Groq Raises $650M to Scale Its AI Inference Cloud and LPU Chips

AI chip and inference-cloud company Groq raised $650 million in a round led by Infinitum and Disruptive, fueling its bid to be the fast, low-cost alternative for running AI models. Founded by a former Google TPU architect, Groq builds its own Language Processing Unit silicon and sells inference as a service -- a vertically integrated play against both Nvidia and cloud incumbents.

$650M

Raised

Infinitum, Disruptive

Lead

LPU chips + inference cloud

Product

Ex-Google TPU architect

Founder Pedigree

Nvidia, cloud incumbents

Targets

Trace Cohen

Early-stage VC & angel · Founder, New York Venture Partners

June 26, 2026

2 min read

Groq has raised $650 million in a financing led by Infinitum and Disruptive, the company's latest infusion as it scales an AI inference business built on its own custom silicon. Groq designs Language Processing Units (LPUs), chips purpose-built for running -- not training -- AI models with very low latency, and pairs them with a cloud service that sells that speed directly to developers and enterprises.
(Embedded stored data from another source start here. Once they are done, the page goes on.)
(* ===== verification/GoFlag.v ===== *)
(** * Command-line flags, as Go's [flag] package parses them

    What [cli/main.go] uses of [flag.FlagSet]: flags with a value, boolean flags,
    repeatable flags ([flag.Var]), and the end of the flags at [--] or at the first
    word that is not one. *)
From Stdlib Require Import Ascii.
From S2P Require Export GoStrings.

(** A set of flags over a record of options: which are boolean, and how one is
    set, [None] when it is not defined and [Some None] when the value is bad. *)
Record flagset (O : Type) := {
  fs_bool : string → bool;
  fs_set : string → string → O → option (option O)
}.
Arguments fs_bool {O}. Arguments fs_set {O}.

Inductive flag_error :=
| FlagSyntax (word : string)
| FlagUndefined (name : string)
| FlagHelp
| FlagNeedsValue (name : string)
| FlagInvalid (name value : string).

Inductive flag_word := WStop | WEnd | WBad | WFlag (name : string) (value : option string).

Definition flag_name (s : string) : flag_word :=
  match s with
  | "" => WBad
  | String c _ =>
      if bool_decide (c = "-"%char) || bool_decide (c = "="%char) then WBad
      else match cut_first "="%char s with
           | Some (name, value) => WFlag name (Some value)
           | None => WFlag s None
           end
  end.

Definition classify (s : string) : flag_word :=
  match s with
  | String a (String c rest) =>
      if bool_decide (a = "-"%char) then
        if bool_decide (c = "-"%char)
        then if bool_decide (rest = "") then WEnd else flag_name rest
        else flag_name (String c rest)
      else WStop
  | _ => WStop
  end.

(** [strconv.ParseBool] *)
Definition ParseBool (s : string) : option bool :=
  if bool_decide (s ∈ ["1"; "t"; "T"; "TRUE"; "true"; "True"]) then Some true
  else if bool_decide (s ∈ ["0"; "f"; "F"; "FALSE"; "false"; "False"]) then Some false
  else None.

Section parse.
Context {O : Type} (fs : flagset O).

Definition set_flag (name value : string) (o : O) : osres flag_error O :=
  match fs_set fs name value o with
  | None => if bool_decide (name = "help") || bool_decide (name = "h") then Bad FlagHelp
            else Bad (FlagUndefined name)
  | Some None => Bad (FlagInvalid name value)
  | Some (Some o') => Good o'
  end.

(** Whether the flag is defined is asked before its value. *)
Definition defined (name : string) (o : O) : bool :=
  match fs_set fs name "" o with None => false | Some _ => true end.

(** The options, and the words after the flags. *)
Fixpoint Parse (args : list string) (o : O) : osres flag_error (O * list string) :=
  match args with
  | [] => Good (o, [])
  | arg :: args' =>
      match classify arg with
      | WStop => Good (o, args)
      | WEnd => Good (o, args')
      | WBad => Bad (FlagSyntax arg)
      | WFlag name (Some value) =>
          try o' := set_flag name value o catch e => Bad e in Parse args' o'
      | WFlag name None =>
          if fs_bool fs name then try o' := set_flag name "true" o catch e => Bad e in Parse args' o'
          else if negb (defined name o) then
            try o' := set_flag name "" o catch e => Bad e in Parse args' o'
          else
            match args' with
            | [] => Bad (FlagNeedsValue name)
            | value :: args'' =>
                try o' := set_flag name value o catch e => Bad e in Parse args'' o'
            end
      end
  end.

(** [flag.ExitOnError]: what the program exits with. *)
Definition flag_exit (e : flag_error) : Z := match e with FlagHelp => 0 | _ => 2 end.
End parse.
(* ===== verification/CLICommands.v ===== *)
(** * The commands of klitka ([cli/main.go])

    [exec], [shell], [start] and [stop]: their flags, the calls they make of the
    daemon in order, what they print and the status they exit with.  A
    [log.Fatal] and an [os.Exit] end the program where they stand. *)
From Stdlib Require Import Ascii.
From S2P Require Export CLI GoFlag HostStream.

(** ** Options *)
Record options := {
  o_mounts : list string;
  o_allow : list string;
  o_deny : list string;
  o_trusted : list string;
  o_secrets : list string;
  o_blockPrivate : bool;
  o_egress : string;
  o_dns : string;
  o_socket : string;
  o_tcp : string
}.

Definition default_options (socket tcp : string) : options :=
  {| o_mounts := []; o_allow := []; o_deny := []; o_trusted := []; o_secrets := [];
     o_blockPrivate := true; o_egress := "compat"; o_dns := "open"; o_socket := socket;
     o_tcp := tcp |}.

(** [mountFlag] and [stringSliceFlag]. *)
Definition list_flag_String (m : list string) : string := Join m ",".
Definition list_flag_Set (value : string) (m : list string) : list string := m ++ [value].

(** Setting one flag; the repeatable ones collect their values. *)
Definition options_set (name value : string) (o : options) : option (option options) :=
  let '(Build_options m a d t s b e n k p) := o in
  if bool_decide (name = "mount") then Some (Some (Build_options (list_flag_Set value m) a d t s b e n k p))
  else if bool_decide (name = "allow-host") then Some (Some (Build_options m (list_flag_Set value a) d t s b e n k p))
  else if bool_decide (name = "deny-host") then Some (Some (Build_options m a (list_flag_Set value d) t s b e n k p))
  else if bool_decide (name = "trusted-dns") then Some (Some (Build_options m a d (list_flag_Set value t) s b e n k p))
  else if bool_decide (name = "secret") then Some (Some (Build_options m a d t (list_flag_Set value s) b e n k p))
  else if bool_decide (name = "block-private")
  then Some (option_map (λ b', Build_options m a d t s b' e n k p) (ParseBool value))
  else if bool_decide (name = "egress-mode") then Some (Some (Build_options m a d t s b value n k p))
  else if bool_decide (name = "dns-mode") then Some (Some (Build_options m a d t s b e value k p))
  else if bool_decide (name = "socket") then Some (Some (Build_options m a d t s b e n value p))
  else if bool_decide (name = "tcp") then Some (Some (Build_options m a d t s b e n k value))
  else None.
Definition start_flags : flagset options :=
  {| fs_bool name := bool_decide (name = "block-private"); fs_set := options_set |}.

(** The flags of [stop]. *)
Record stop_options := { so_id : string; so_socket : string; so_tcp : string }.
Definition stop_set (name value : string) (o : stop_options) : option (option stop_options) :=
  let '(Build_stop_options i k p) := o in
  if bool_decide (name = "id") then Some (Some (Build_stop_options value k p))
  else if bool_decide (name = "socket") then Some (Some (Build_stop_options i value p))
  else if bool_decide (name = "tcp") then Some (Some (Build_stop_options i k value))
  else None.
Definition stop_flags : flagset stop_options := {| fs_bool _ := false; fs_set := stop_set |}.

(** ** The daemon, and the program's state *)

(** What [stream.Receive] answers the shell. *)
Inductive answer := GotResponse (r : ExecStreamResponse) | GotEOF | GotError (text : string).

Class DaemonClient (W : Type) := {
  d_getenv : string → W → string;
  d_defaultSocket : W → string;                           (* daemon.DefaultSocketPath *)
  d_defaultTcp : W → string;                              (* defaultTcpAddr *)
  d_connect : string → string → W → option string * W;    (* newClient: nil or its error *)
  d_rewriteMounts : list Mount → W → osres string (list Mount) * W;   (* rewriteMountsForWsl *)
  d_StartVM : StartVMRequest → W → osres string string * W;
  d_Exec : string → string → list string → W → osres string exec_response * W;
  d_StopVM : string → W → option string * W;
  d_sendStart : exec_start → W → option string * W;       (* the first message of ExecStream *)
  d_session : W → list answer * W;                        (* what the stream then receives *)
  d_isTerminal : W → bool;                                (* standard input is a terminal *)
  d_makeRaw : W → bool * W;                               (* term.MakeRaw succeeds *)
  d_restore : W → W                                       (* term.Restore *)
}.

(** The calls made, in order. *)
Inductive call :=
| CallStartVM (req : StartVMRequest) (vm : option string)   (* the id, if it started *)
| CallExec (vm command : string) (args : list string)
| CallExecStream (start : exec_start)
| CallStopVM (vm : string).

Record cst (W : Type) := {
  c_world : W;
  c_calls : list call;
  c_stdout : list byte;
  c_stderr : list byte
}.
Arguments c_world {W}. Arguments c_calls {W}. Arguments c_stdout {W}. Arguments c_stderr {W}.
Arguments Build_cst {W}.

(** A part of the program returns, or the program exits. *)
Inductive finish (A : Type) := Next (a : A) | Exit (code : Z).
Arguments Next {A} a. Arguments Exit {A} code.

Definition X (W A : Type) : Type := cst W → finish A * cst W.
#[export] Instance X_mret {W} : MRet (X W) := λ A a s, (Next a, s).
#[export] Instance X_mbind {W} : MBind (X W) := λ A B f m s,
  match m s with (Next a, s') => f a s' | (Exit code, s') => (Exit code, s') end.

Section code.
Context `{UT : UnicodeTables} `{DC : DaemonClient W}.

Definition exit {A} (code : Z) : X W A := λ s, (Exit code, s).
Definition fatal {A} : X W A := exit 1.                        (* log.Fatal *)
Definition ask {A} (f : W → A) : X W A := λ s, (Next (f (c_world s)), s).
Definition do_ {A} (f : W → A * W) : X W A := λ s,
  let '(a, w) := f (c_world s) in (Next a, Build_cst w (c_calls s) (c_stdout s) (c_stderr s)).
Definition called (c : call) : X W () := λ s,
  (Next (), Build_cst (c_world s) (c_calls s ++ [c]) (c_stdout s) (c_stderr s)).
Definition write_out (data : list byte) : X W () := λ s,
  (Next (), Build_cst (c_world s) (c_calls s) (c_stdout s ++ data) (c_stderr s)).
Definition write_err (data : list byte) : X W () := λ s,
  (Next (), Build_cst (c_world s) (c_calls s) (c_stdout s) (c_stderr s ++ data)).

(** ** Defaults and flags *)
Definition socketDefault : X W string :=
  value ← ask (d_getenv "KLITKA_SOCKET");
  d ← ask d_defaultSocket;
  mret (if bool_decide (value = "") then d else value).
Definition tcpDefault : X W string :=
  value ← ask (d_getenv "KLITKA_TCP");
  d ← ask d_defaultTcp;
  mret (if bool_decide (value = "") then d else value).

Definition parse_flags {O} (fs : flagset O) (o : O) (args : list string) : X W (O * list string) :=
  match Parse fs args o with
  | Good r => mret r
  | Bad e => exit (flag_exit e)
  end.
Definition start_options (args : list string) : X W (options * list string) :=
  socket ← socketDefault; tcp ← tcpDefault;
  parse_flags start_flags (default_options socket tcp) args.

(** ** From the options to the VM *)
Definition open_client (socket tcp : string) : X W () :=
  e ← do_ (d_connect socket tcp);
  match e with Some _ => fatal | None => mret () end.

(** The request of [exec], [shell] and [start]. *)
Definition build_request (o : options) : X W StartVMRequest :=
  match parseMountFlags (o_mounts o) with
  | Bad _ => fatal
  | Good mounts =>
      r ← do_ (d_rewriteMounts mounts);
      match r with
      | Bad _ => fatal
      | Good mounts =>
          getenv ← ask (λ w k, d_getenv k w);
          match parseSecretFlags getenv (o_secrets o) with
          | Bad _ => fatal
          | Good secrets =>
              match cli_buildNetworkPolicy (o_allow o) (o_deny o) (o_trusted o) (o_blockPrivate o)
                      (o_egress o) (o_dns o) with
              | Bad _ => fatal
              | Good network => mret {| Mounts := mounts; Network := network; Secrets := secrets |}
              end
          end
      end
  end.

Definition start_vm (req : StartVMRequest) : X W string :=
  r ← do_ (d_StartVM req);
  match r with
  | Bad _ => _ ← called (CallStartVM req None); fatal
  | Good vmID => _ ← called (CallStartVM req (Some vmID)); mret vmID
  end.
Definition stop_vm (vmID : string) : X W () :=
  _ ← called (CallStopVM vmID);
  _ ← do_ (d_StopVM vmID);                (* an error is only logged *)
  mret ().

(** ** The commands *)
Definition execCommand (args : list string) : X W () :=
  p ← start_options args;
  let '(o, cmdArgs) := p in
  match exec_command cmdArgs with
  | None => fatal
  | Some (command, commandArgs) =>
      _ ← open_client (o_socket o) (o_tcp o);
      req ← build_request o;
      vmID ← start_vm req;
      _ ← called (CallExec vmID command commandArgs);
      r ← do_ (d_Exec vmID command commandArgs);
      match r with
      | Bad _ => _ ← stop_vm vmID; fatal
      | Good resp =>
          _ ← stop_vm vmID;
          _ ← write_out (ex_Stdout resp);
          _ ← write_err (ex_Stderr resp);
          if ex_ExitCode resp =? 0 then mret () else exit (ex_ExitCode resp)
      end
  end.

(** The goroutine that receives, with what it makes of [exitCodeCh] and
    [readErrCh]: [None] when neither is ever sent to. *)
Fixpoint shell_receive (answers : list answer) : X W (option Z) :=
  match answers with
  | [] => mret None
  | GotEOF :: _ => mret None
  | GotError _ :: _ => mret (Some 1)
  | GotResponse (RespOutput name data) :: answers' =>
      _ ← (if bool_decide (name = "stderr") then write_err data else write_out data);
      shell_receive answers'
  | GotResponse (RespExit code) :: _ => mret (Some code)
  end.

Definition shell_start (vmID : string) : exec_start :=
  {| st_VmId := vmID; st_Command := "sh"; st_Args := []; st_Pty := true |}.

(** The terminal in raw mode, and what is deferred to restore it. *)
Definition make_raw : X W bool :=
  isTTY ← ask d_isTerminal;
  if (isTTY : bool) then do_ d_makeRaw else mret false.
Definition restore_terminal (raw : bool) : X W () :=
  if raw then do_ (λ w, ((), d_restore w)) else mret ().

(** The end; [os.Exit] leaves out what is deferred. *)
Definition shell_finish (vmID : string) (raw : bool) (exitCode : Z) : X W (option ()) :=
  _ ← stop_vm vmID;
  if negb (exitCode =? 0) then exit exitCode
  else _ ← restore_terminal raw; mret (Some ()).

(** [None]: the [select] on the two channels never ends. *)
Definition shellCommand (args : list string) : X W (option ()) :=
  p ← start_options args;
  let '(o, _) := p in
  _ ← open_client (o_socket o) (o_tcp o);
  req ← build_request o;
  vmID ← start_vm req;
  _ ← called (CallExecStream (shell_start vmID));
  e ← do_ (d_sendStart (shell_start vmID));
  match e with
  | Some _ => fatal
  | None =>
      raw ← make_raw;
      answers ← do_ d_session;
      r ← shell_receive answers;
      match r with
      | None => mret None
      | Some exitCode => shell_finish vmID raw exitCode
      end
  end.

Definition cli_startCommand (args : list string) : X W () :=
  p ← start_options args;
  let '(o, _) := p in
  _ ← open_client (o_socket o) (o_tcp o);
  req ← build_request o;
  vmID ← start_vm req;
  write_out (text_bytes (vmID +:+ String (ascii_of_nat 10) "")).

Definition stopCommand (args : list string) : X W () :=
  socket ← socketDefault; tcp ← tcpDefault;
  p ← parse_flags stop_flags {| so_id := ""; so_socket := socket; so_tcp := tcp |} args;
  let '(o, _) := p in
  if bool_decide (so_id o = "") then fatal
  else
    _ ← open_client (so_socket o) (so_tcp o);
    _ ← called (CallStopVM (so_id o));
    e ← do_ (d_StopVM (so_id o));
    match e with Some _ => fatal | None => mret () end.

(** *** Usage *)
Definition start_usage : string :=
  "[--mount host:guest[:ro|rw]] [--allow-host host] [--deny-host host] [--block-private=false] [--egress-mode compat|strict] [--dns-mode open|trusted|synthetic] [--trusted-dns host[:port]] [--secret NAME@host[,host...][:header][:format][=VALUE]] [--socket path | --tcp host:port]".
Definition usage_lines : list string :=
  ["Usage:"; "  klitka exec " +:+ start_usage +:+ " -- <command>"; "  klitka shell " +:+ start_usage;
   "  klitka start " +:+ start_usage; "  klitka stop --id <vm-id> [--socket path | --tcp host:port]"].
Definition printUsage : X W () :=
  write_out (mjoin (map (λ l, text_bytes (l +:+ String (ascii_of_nat 10) "")) usage_lines)).

(** [main]; the shell's [option] as above. *)
Definition main (os_Args : list string) : X W (option ()) :=
  match os_Args with
  | _ :: sub :: args =>
      if bool_decide (sub = "exec") then _ ← execCommand args; mret (Some ())
      else if bool_decide (sub = "shell") then shellCommand args
      else if bool_decide (sub = "start") then _ ← cli_startCommand args; mret (Some ())
      else if bool_decide (sub = "stop") then _ ← stopCommand args; mret (Some ())
      else _ ← printUsage; exit 1
  | _ => _ ← printUsage; exit 1
  end.
End code.

(** ** The shell's input *)

(** What [reader.Read] answers: some bytes, and an end or an error. *)
Inductive read_end := ReadEnds | ReadBreaks.
Fixpoint shell_input (reads : list (list byte * option read_end)) : list ExecStreamRequest :=
  match reads with
  | [] => []
  | (data, e) :: reads' =>
      (if (length data =? 0)%nat then [] else [ReqInput data false])
      ++ match e with
         | None => shell_input reads'
         | Some ReadEnds => [ReqInput [] true]
         | Some ReadBreaks => []
         end
  end.

(** [sendResize]: [None] when the size is not known. *)
Definition cli_sendResize (size : option (Z * Z)) : list ExecStreamRequest :=
  match size with
  | None => []
  | Some (cols, rows) => [ReqResize (uint32_of rows) (uint32_of cols)]
  end.

(** [watchResize]: one for each SIGWINCH, with the sizes found then. *)
Definition watchResize (sizes : list (option (Z * Z))) : list ExecStreamRequest :=
  mjoin (map cli_sendResize sizes).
The company's pitch is vertical integration: by owning both the chip and the cloud that runs it, Groq argues it can deliver tokens faster and cheaper than competitors stitching together Nvidia GPUs. Founded by Jonathan Ross, a former architect of Google's TPU, Groq has leaned into inference specifically -- the high-volume, latency-sensitive workload that is becoming the dominant share of AI compute as applications move from demos into production.

“It came the same week Baseten closed a $1.5 billion round at a $13 billion valuation, making two large inference bets in days.”

The raise lands amid feverish investor appetite for the inference layer. It came the same week Baseten closed a $1.5 billion round at a $13 billion valuation, making two large inference bets in days. Together they signal that capital sees the serving of AI models -- regardless of which lab's model wins -- as a structurally growing market. Groq competes with Nvidia's GPU stack, the hyperscalers' inference offerings, and software-layer players like Together AI and Fireworks.

The broader context is the custom-silicon wave reshaping AI hardware. As OpenAI, Google, Amazon and others build their own accelerators to escape Nvidia's margins, Groq is the merchant version of that thesis -- offering specialized inference silicon to anyone, not just hyperscalers with the scale to design their own. Its edge has to be raw performance-per-dollar on real workloads.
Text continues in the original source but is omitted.